START Records
(* ===== verification/FieldLookup.v ===== *)
(** The search for a field: in a class, in its interfaces and along its
    superclasses (oops/instanceKlass.cpp, runtime/fieldDescriptor). [Wild] is a
    read outside of the fields array, a constant that is no symbol or a failed
    guarantee. *)

From S2P Require Import Prelude Symbols ConstantPool FormatChecker ClassFileStream FieldArray LoadedClass.
#[local] Open Scope Z_scope.
#[local] Open Scope check_scope.

(** The class of the field stands for its constant pool. *)
Record fieldDescriptor : Type := mkFieldDescriptor {
  fd_access_flags : Z;
  fd_index : Z;
  field_holder : klassOop
}.

Definition fd_is_static (fd : fieldDescriptor) : bool := has (fd_access_flags fd) JVM_ACC_STATIC.
Definition fd_is_final (fd : fieldDescriptor) : bool := has (fd_access_flags fd) JVM_ACC_FINAL.

Section lookup.
Variable vmSymbols_at : Z -> option Symbol.
Variable heap : Heap.
Abbreviation klass := (klass_at heap).

(** [fieldDescriptor::field] and what it is read for. *)
Definition fd_field (fd : fieldDescriptor) : option FieldInfo := from_field_array (ik_fields (klass (field_holder fd))) (fd_index fd).
Definition fd_name (fd : fieldDescriptor) : option Symbol :=
  f ← fd_field fd; field_name vmSymbols_at (ik_constants (klass (field_holder fd))) f.
Definition fd_signature (fd : fieldDescriptor) : option Symbol :=
  f ← fd_field fd; field_signature vmSymbols_at (ik_constants (klass (field_holder fd))) f.
Definition fd_offset (fd : fieldDescriptor) : option Z := f ← fd_field fd; Some (offset f).

(** [fieldDescriptor::initialize]. *)
Definition initialize_descriptor (k : klassOop) (index : Z) : Outcome fieldDescriptor :=
  f <-- access (from_field_array (ik_fields (klass k)) index);
  if negb (fi_name_index f =? 0) && negb (fi_signature_index f =? 0)
  then Return (mkFieldDescriptor (fi_access_flags f) index k) else Wild.

(** The fields of the stream, until one is found. *)
Fixpoint search_stream (n : nat) (k : klassOop) (fs : FieldStream) (found : FieldInfo -> Outcome bool)
    : Outcome (option fieldDescriptor) :=
  if fs_done fs then Return None
  else
    match n with
    | O => Wild
    | S n' =>
        f <-- access (fs_field fs);
        b <-- found f;
        if b then fd <-- initialize_descriptor k (fs_index fs); Return (Some fd)
        else search_stream n' k (fs_next fs f) found
    end.

Definition find_local_field (k : klassOop) (name sig : Symbol) : Outcome (option fieldDescriptor) :=
  fs <-- access (java_field_stream (ik_fields (klass k)) (ik_java_fields_count (klass k)));
  search_stream (length (ik_fields (klass k))) k fs (fun f =>
    f_name <-- access (field_name vmSymbols_at (ik_constants (klass k)) f);
    f_sig <-- access (field_signature vmSymbols_at (ik_constants (klass k)) f);
    Return (String.eqb f_name name && String.eqb f_sig sig)).

Definition Found : Type := option (klassOop * fieldDescriptor).

(** The local interfaces, each with its superinterfaces; an interface is loaded
    before the classes that name it. *)
Fixpoint find_interface_field_from (fuel : nat) (k : klassOop) (name sig : Symbol) : Outcome Found :=
  match fuel with
  | O => Wild
  | S fuel' =>
      (fix search (ifs : list klassOop) : Outcome Found :=
         match ifs with
         | [] => Return None
         | intf1 :: rest =>
             fd <-- find_local_field intf1 name sig;
             match fd with
             | Some fd => Return (Some (intf1, fd))
             | None =>
                 intf2 <-- find_interface_field_from fuel' intf1 name sig;
                 match intf2 with Some r => Return (Some r) | None => search rest end
             end
         end) (ik_local_interfaces (klass k))
  end.
Definition find_interface_field (k : klassOop) (name sig : Symbol) : Outcome Found := find_interface_field_from (S k) k name sig.

Fixpoint find_field_from (fuel : nat) (k : klassOop) (name sig : Symbol) : Outcome Found :=
  match fuel with
  | O => Wild
  | S fuel' =>
      fd <-- find_local_field k name sig;
      match fd with
      | Some fd => Return (Some (k, fd))
      | None =>
          intf <-- find_interface_field k name sig;
          match intf with
          | Some r => Return (Some r)
          | None =>
              match ik_super (klass k) with
              | Some supr => find_field_from fuel' supr name sig
              | None => Return None
              end
          end
      end
  end.
Definition find_field (k : klassOop) (name sig : Symbol) : Outcome Found := find_field_from (S k) k name sig.

(** The overload for static or instance fields only. *)
Fixpoint find_field_of_kind_from (fuel : nat) (k : klassOop) (name sig : Symbol) (is_static : bool) : Outcome Found :=
  match fuel with
  | O => Wild
  | S fuel' =>
      let in_super :=
        match ik_super (klass k) with
        | Some supr => find_field_of_kind_from fuel' supr name sig is_static
        | None => Return None
        end in
      let in_interfaces :=
        if is_static then
          intf <-- find_interface_field k name sig;
          match intf with Some r => Return (Some r) | None => in_super end
        else in_super in
      fd <-- find_local_field k name sig;
      match fd with
      | Some fd => if Bool.eqb (fd_is_static fd) is_static then Return (Some (k, fd)) else in_interfaces
      | None => in_interfaces
      end
  end.
Definition find_field_of_kind (k : klassOop) (name sig : Symbol) (is_static : bool) : Outcome Found :=
  find_field_of_kind_from (S k) k name sig is_static.
End lookup.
END Records
*Goal of the exercise:* Of the lines above, output exactly those from the line bearing "Variable vmSymbols_at : Z -> option Symbol." through the line bearing "f ← fd_field fd; field_name", inclusive.

*Expected answer:*
Variable vmSymbols_at : Z -> option Symbol.
Variable heap : Heap.
Abbreviation klass := (klass_at heap).

(** [fieldDescriptor::field] and what it is read for. *)
Definition fd_field (fd : fieldDescriptor) : option FieldInfo := from_field_array (ik_fields (klass (field_holder fd))) (fd_index fd).
Definition fd_name (fd : fieldDescriptor) : option Symbol :=
  f ← fd_field fd; field_name vmSymbols_at (ik_constants (klass (field_holder fd))) f.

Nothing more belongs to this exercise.